= WORKING DATA =

(** The commands [SetSampleDepth] queues and what it logs. *)
Lemma SetSampleDepth_effects (depth : Z) (o : Osc) :
  let o' := SetSampleDepth fmt_1_2E sscanf_lf ParseSampleDepth depth o in
  (exists scale,
    sent (m_transport (scope o')) =
      sent (m_transport (scope o))
      ++ (if m_sampleRateValid (scope o) then [] else [":ACQUIRE:SRATE?"%string])
      ++ ["TRIG_MODE AUTO"%string]
      ++ match depth_command depth with Some cmd => [cmd] | None => [] end
      ++ [if m_triggerArmed (scope o) then "TRIG_MODE SINGLE"%string
          else "TRIG_MODE STOP"%string]
      ++ [":ACQUIRE:MDEPTH?"%string; (":TIMEBASE:SCALE " +:+ fmt_1_2E scale)%string])
  /\ m_log (scope o') =
     m_log (scope o)
     ++ match depth_command depth with
        | Some _ => []
        | None => [(LogError, "Invalid memory depth for channel"%string)]
        end
  /\ m_sampleRateValid (scope o') = false
  /\ m_memoryDepthValid (scope o') = false
  /\ m_sampleRate o' = int64_of (fst (GetSampleRate sscanf_lf o))
  /\ trigger_state (scope o') = trigger_state (scope o).
Proof.
  cbv zeta. unfold SetSampleDepth.
  destruct (GetSampleRate_effects o) as (S1 & L1 & T1).
  destruct (GetSampleRate sscanf_lf o) as [rate o1]. cbn [fst snd] in *.
  set (o2 := send "TRIG_MODE AUTO" o1).
  set (o3 := match depth_command depth with
             | Some cmd => send cmd o2
             | None => log LogError "Invalid memory depth for channel" o2
             end).
  set (o4 := if IsTriggerArmed (scope o3)
             then send "TRIG_MODE SINGLE" o3 else send "TRIG_MODE STOP" o3).
  set (o5 := set_scope (set_memoryDepthValid false (scope o4)) o4).
  assert (T3 : trigger_state (scope o3) = trigger_state (scope o)).
  { rewrite <- T1. subst o3 o2. destruct (depth_command depth); reflexivity. }
  assert (A3 : m_triggerArmed (scope o3) = m_triggerArmed (scope o))
    by (injection T3; auto).
  assert (S3 : sent (m_transport (scope o3)) =
               sent (m_transport (scope o1)) ++ ["TRIG_MODE AUTO"%string]
               ++ match depth_command depth with Some cmd => [cmd] | None => [] end).
  { subst o3 o2. destruct (depth_command depth); cbn;
      rewrite <- ?app_assoc, ?app_nil_r; reflexivity. }
  assert (L3 : m_log (scope o3) =
               m_log (scope o1)
               ++ match depth_command depth with
                  | Some _ => []
                  | None => [(LogError, "Invalid memory depth for channel"%string)]
                  end).
  { subst o3 o2. destruct (depth_command depth); cbn;
      rewrite ?app_nil_r; reflexivity. }
  assert (S5 : sent (m_transport (scope o5)) =
               sent (m_transport (scope o3))
               ++ [if m_triggerArmed (scope o) then "TRIG_MODE SINGLE"%string
                   else "TRIG_MODE STOP"%string]).
  { subst o5 o4. unfold IsTriggerArmed. rewrite A3.
    destruct (m_triggerArmed (scope o)); reflexivity. }
  assert (L5 : m_log (scope o5) = m_log (scope o3)).
  { subst o5 o4. destruct (IsTriggerArmed (scope o3)); reflexivity. }
  assert (T5 : trigger_state (scope o5) = trigger_state (scope o3)).
  { subst o5 o4. destruct (IsTriggerArmed (scope o3)); reflexivity. }
  destruct (SetSampleRate_effects rate o5) as (A & B & C & D & sc & E & G).
  destruct (SetSampleRate_frame rate o5) as (Lf & Tf).
  cbv zeta in *.
  split; [|split; [|split; [|split; [|split]]]].
  - exists sc. rewrite E, S5, S3, S1. rewrite <- !app_assoc. reflexivity.
  - rewrite Lf, L5, L3, L1. reflexivity.
  - exact A.
  - exact B.
  - exact C.
  - rewrite Tf, T5, T3. reflexivity.
Qed.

= BRIEF =
Your task is to retype the records precisely as they stand.

= YOUR RESPONSE =
(** The commands [SetSampleDepth] queues and what it logs. *)
Lemma SetSampleDepth_effects (depth : Z) (o : Osc) :
  let o' := SetSampleDepth fmt_1_2E sscanf_lf ParseSampleDepth depth o in
  (exists scale,
    sent (m_transport (scope o')) =
      sent (m_transport (scope o))
      ++ (if m_sampleRateValid (scope o) then [] else [":ACQUIRE:SRATE?"%string])
      ++ ["TRIG_MODE AUTO"%string]
      ++ match depth_command depth with Some cmd => [cmd] | None => [] end
      ++ [if m_triggerArmed (scope o) then "TRIG_MODE SINGLE"%string
          else "TRIG_MODE STOP"%string]
      ++ [":ACQUIRE:MDEPTH?"%string; (":TIMEBASE:SCALE " +:+ fmt_1_2E scale)%string])
  /\ m_log (scope o') =
     m_log (scope o)
     ++ match depth_command depth with
        | Some _ => []
        | None => [(LogError, "Invalid memory depth for channel"%string)]
        end
  /\ m_sampleRateValid (scope o') = false
  /\ m_memoryDepthValid (scope o') = false
  /\ m_sampleRate o' = int64_of (fst (GetSampleRate sscanf_lf o))
  /\ trigger_state (scope o') = trigger_state (scope o).
Proof.
  cbv zeta. unfold SetSampleDepth.
  destruct (GetSampleRate_effects o) as (S1 & L1 & T1).
  destruct (GetSampleRate sscanf_lf o) as [rate o1]. cbn [fst snd] in *.
  set (o2 := send "TRIG_MODE AUTO" o1).
  set (o3 := match depth_command depth with
             | Some cmd => send cmd o2
             | None => log LogError "Invalid memory depth for channel" o2
             end).
  set (o4 := if IsTriggerArmed (scope o3)
             then send "TRIG_MODE SINGLE" o3 else send "TRIG_MODE STOP" o3).
  set (o5 := set_scope (set_memoryDepthValid false (scope o4)) o4).
  assert (T3 : trigger_state (scope o3) = trigger_state (scope o)).
  { rewrite <- T1. subst o3 o2. destruct (depth_command depth); reflexivity. }
  assert (A3 : m_triggerArmed (scope o3) = m_triggerArmed (scope o))
    by (injection T3; auto).
  assert (S3 : sent (m_transport (scope o3)) =
               sent (m_transport (scope o1)) ++ ["TRIG_MODE AUTO"%string]
               ++ match depth_command depth with Some cmd => [cmd] | None => [] end).
  { subst o3 o2. destruct (depth_command depth); cbn;
      rewrite <- ?app_assoc, ?app_nil_r; reflexivity. }
  assert (L3 : m_log (scope o3) =
               m_log (scope o1)
               ++ match depth_command depth with
                  | Some _ => []
                  | None => [(LogError, "Invalid memory depth for channel"%string)]
                  end).
  { subst o3 o2. destruct (depth_command depth); cbn;
      rewrite ?app_nil_r; reflexivity. }
  assert (S5 : sent (m_transport (scope o5)) =
               sent (m_transport (scope o3))
               ++ [if m_triggerArmed (scope o) then "TRIG_MODE SINGLE"%string
                   else "TRIG_MODE STOP"%string]).
  { subst o5 o4. unfold IsTriggerArmed. rewrite A3.
    destruct (m_triggerArmed (scope o)); reflexivity. }
  assert (L5 : m_log (scope o5) = m_log (scope o3)).
  { subst o5 o4. destruct (IsTriggerArmed (scope o3)); reflexivity. }
  assert (T5 : trigger_state (scope o5) = trigger_state (scope o3)).
  { subst o5 o4. destruct (IsTriggerArmed (scope o3)); reflexivity. }
  destruct (SetSampleRate_effects rate o5) as (A & B & C & D & sc & E & G).
  destruct (SetSampleRate_frame rate o5) as (Lf & Tf).
  cbv zeta in *.
  split; [|split; [|split; [|split; [|split]]]].
  - exists sc. rewrite E, S5, S3, S1. rewrite <- !app_assoc. reflexivity.
  - rewrite Lf, L5, L3, L1. reflexivity.
  - exact A.
  - exact B.
  - exact C.
  - rewrite Tf, T5, T3. reflexivity.
Qed.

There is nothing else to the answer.